Lopez shrugged. “I think the more people I have splashing around, creating a commotion, the more likely I will be found by the other sharks.”
Nami got out of the way. She could see this Special Forces versus SEALs showdown coming a mile away.
* * *
Nassar pulled himself up to his full height. He was drenched and cold, but that did not give Lopez license to condemn his team.
“I assure you that SEALs do not flail around.”
“No, but your body heat and movement are going to attract hungry sharks,” Lopez shot back not seeming at all intimidated by Nassar’s height or stature. Quite the corporal.
“I would adopt a different tone or your CO will hear about this,” Nassar warned.
Lopez just chuckled. “That’s a good one.
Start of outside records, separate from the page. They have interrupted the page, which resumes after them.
(* ===== verification/Spec.v ===== *)
(** The views a caller has of a volume, and how the specifications of the
    operations read on a quiet volume without interference. *)

From S2P Require Import Prelude Keys Meta Store Data Quota Locks Volume Vfs Tree Wf WfOps VfsLogic VfsInv Reap.
From S2P Require Import OpsAttr OpsRead OpsCreate OpsRemove OpsRename OpsData OpsHandle System Mount.

Section spec.
Context {DB : SlateDB} {AC : MokaCache u64 Inode} {NC : MokaCache (u64 * bytes) unit} {NCR : NameCrypto}.
Implicit Types (v c : Volume).

(** No other task runs. *)
Definition nobody : nat -> Volume -> Volume := fun _ v => v.

Lemma rely_nobody : rely nobody.
Proof. by split; [..|intros; left| |]. Qed.
Lemma alone_nobody : alone nobody.
Proof. done. Qed.

(** The invariant holds, no fault is pending, the counters have room and the
    fuel covers every loop. *)
Record ready (fuel : nat) v : Prop := {
  rd_inv : Inv v;
  rd_roomy : roomy v;
  rd_quiet : quiet v;
  rd_fuel : (base.size (store v) + 16 < fuel)%nat
}.

(** ** Views *)

(** The namespace: the inode a name denotes in a directory. *)
Definition names_of v (p : u64) (name : bytes) : option u64 := entry (v_names v) (store v) p name.

Definition inode_of v (i : u64) : option Inode :=
  match store v !! KInode i with Some (VInode n) => Some n | _ => None end.

(** The bytes of a file. *)
Definition bytes_of v (i : u64) (x : Z) : u8 :=
  content (store v) (v_chunk_size v) i (from_option i_size 0 (inode_of v i)) x.

Definition xattr_of v (i : u64) (name : bytes) : option bytes := value_bytes <$> store v !! KXattr i name.

Lemma inode_of_node v i n : inode_of v i = Some n <-> node (store v) i n.
Proof. unfold inode_of. split; [by repeat case_match; intros; simplify_eq|by intros ->]. Qed.

(** ** From the specifications to quiet runs *)

(** [c] is [v] in everything the specifications speak of. *)
Record like c v : Prop := {
  lk_store : store c = store v;
  lk_names : v_names c = v_names v;
  lk_cs : v_chunk_size c = v_chunk_size v;
  lk_quota : v_quota c = v_quota v;
  lk_handles : v_handles c = v_handles v;
  lk_locks : v_range_locks c = v_range_locks v
}.

(** The volume after an operation on [v]. *)
Record settled v v' : Prop := {
  sd_inv : Inv v';
  sd_quiet : quiet v';
  sd_names : v_names v' = v_names v
}.

(** How an operation ends on [v]: it never runs out of fuel; a success
    satisfies [P], a failure satisfies [E] and changed no file; either way the
    invariant holds and no fault is pending. *)
Definition outcome {A} (m : FsM A) v (P : A -> Volume -> Prop) (E : FsError -> Prop) : Prop :=
  match m v with
  | (Ok a, v') => settled v v' /\ P a v'
  | (Err (Raise e), v') => settled v v' /\ same_files (store v) (store v') /\ E e
  | (Err OutOfFuel, _) => False
  end.

Lemma outcome_mono {A} (m : FsM A) v (P P' : A -> Volume -> Prop) (E E' : FsError -> Prop) :
  outcome m v P E -> (forall a v', P a v' -> P' a v') -> (forall e, E e -> E' e) -> outcome m v P' E'.
Proof. unfold outcome. destruct (m v) as [[a|[e|]] v']; naive_solver. Qed.

Lemma settles_outcome {A} (m : FsM A) v c0 P0 E0 (P : A -> Volume -> Prop) (E : FsError -> Prop) :
  wp m (settles True c0 P0 E0) v -> like c0 v ->
  (forall c v' a, Inv c -> Inv v' -> at_rest c = at_rest c0 -> like c v -> quiet v' -> v_names v' = v_names v ->
     v_chunk_size v' = v_chunk_size v -> P0 c (calmed v') a -> P a v') ->
  (forall c e, Inv c -> like c v -> E0 c e -> E e) -> outcome m v P E.
Proof.
  unfold wp, outcome. destruct (m v) as [r v']. intros (c1 & Hi1 & Hrest & Hn1 & Hcs1 & Hi & Hq & Hn & Hcs & Hr) Hl0 HP HE.
  assert (like c1 v) as Hlike.
  { destruct Hl0. specialize (Hrest I). pose proof (at_rest_store _ _ Hrest) as [Hs _]. split; [congruence..| | |].
    - transitivity (v_quota c0); [|done]. change (v_quota (at_rest c1) = v_quota (at_rest c0)). by rewrite Hrest.
    - transitivity (v_handles c0); [|done]. change (v_handles (at_rest c1) = v_handles (at_rest c0)). by rewrite Hrest.
    - transitivity (v_range_locks c0); [|done]. change (v_range_locks (at_rest c1) = v_range_locks (at_rest c0)). by rewrite Hrest. }
  assert (v_names v' = v_names v) by (by rewrite Hn, (lk_names _ _ Hlike)).
  assert (v_chunk_size v' = v_chunk_size v) by (by rewrite Hcs, (lk_cs _ _ Hlike)).
  assert (settled v v') by (split; auto).
  destruct r as [a|[e|]]; [split; [done|by apply (HP c1); auto]| |by destruct Hr].
  destruct (Hr I) as [He Hs]. rewrite (lk_store _ _ Hlike) in Hs. eauto.
Qed.

Lemma like_calmed v : like (calmed v) v.
Proof. done. Qed.

Lemma ready_calm fuel v : ready fuel v -> Inv (calmed v) /\ roomy (calmed v) /\ calm True (calmed v) v /\ undisturbed nobody fuel True (calmed v).
Proof. intros [H1 H2 H3 H4]. split_and!; [by apply inv_calmed|done|by split|by split]. Qed.

(** ** Entries under a batch *)

Lemma entry_upd names m m' p name enc (o : option Dirent) :
  seal_name names p name = Ok enc ->
  m' !! KDirent p enc = VDirent <$> o -> (forall q e, (q, e) <> (p, enc) -> m' !! KDirent q e = m !! KDirent q e) ->
  entry names m' p name = d_child_ino <$> o /\
  forall q nm, (q, nm) <> (p, name) -> entry names m' q nm = entry names m q nm.
Proof.
  intros Hs Hm Hsame. split.
  - unfold entry. rewrite Hs, Hm. by destruct o.
  - intros q nm Hne. unfold entry. destruct (seal_name names q nm) as [e|] eqn:E; [|done].
    rewrite Hsame; [done|]. intros [= -> ->]. apply Hne. f_equal. by eapply seal_name_inj.
Qed.

Lemma entry_agree names m m' p name :
  (forall q e, m' !! KDirent q e = m !! KDirent q e) -> entry names m' p name = entry names m p name.
Proof. intros H. unfold entry. destruct (seal_name names p name); [|done]. by rewrite H. Qed.

Lemma pruned_dirent i m m' q e : pruned i m m' -> m' !! KDirent q e = m !! KDirent q e.
Proof. intros Hp. apply (pruned_other i); [done|]. by intros [[? ?]|[[? ?]|[?|?]]]. Qed.

Lemma pruned_inode i m m' j : pruned i m m' -> m' !! KInode j = m !! KInode j.
Proof. intros Hp. apply (pruned_other i); [done|]. by intros [[? ?]|[[? ?]|[?|?]]]. Qed.
End spec.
This, this, my friend,” Lopez said, indicating to the station. “Is the least of his worries. I am going alone. If you guys want to reduce my chances of success, you’ll come with me, how’s that?”
Nassar didn’t think that anyone had talked to him like that since he’d gotten his bars.
The corporal didn’t hesitate to move to the doorway. “Someone is going to have to close this door quickly behind me.”
His men didn’t move though. They were looking to him for his decision. Nassar weighed his options carefully. He had gone against Callum’s advice twice and his men had paid for it. Would he risk it a third time?
Lopez seemed so wholly assured as he opened the door. It was the girl, Nami that closed it behind him.
“If it’s any consolation,” the girl said. “I think you did the right thing.”
Nassar hadn’t realized he had made his decision until she spoke.
Did that make him a coward?
“Captain, I think I have an idea?" Ajax stated.
“As crazy as Lopez’s?”
Ajax nodded. “I do think I am channeling him.
“Go on.”
“He wasn’t wrong about the number of bodies in the water attracting sharks.”
Nassar felt himself stiffen, were even his own men doubting his abilities?
“And how about we do some flailing?” Ajax suggested. “I mean, draw the sharks away from Lopez? If he really can take down the Megalodon, shouldn’t we give him every chance?”
That was perhaps the most dangerous and ridiculous idea Nassar had ever heard. And the fact that he was contemplating must have meant he wasn’t a coward after all.
* * *
Shalie felt brutalized and she wasn’t even on the station.
A Megalodon? That was just crazy, right?
She still had no way to transmit to her team, but really what else could she say than “sorry?”
They were certainly in dire straits. Not even the QXs were effective against the Megalodon.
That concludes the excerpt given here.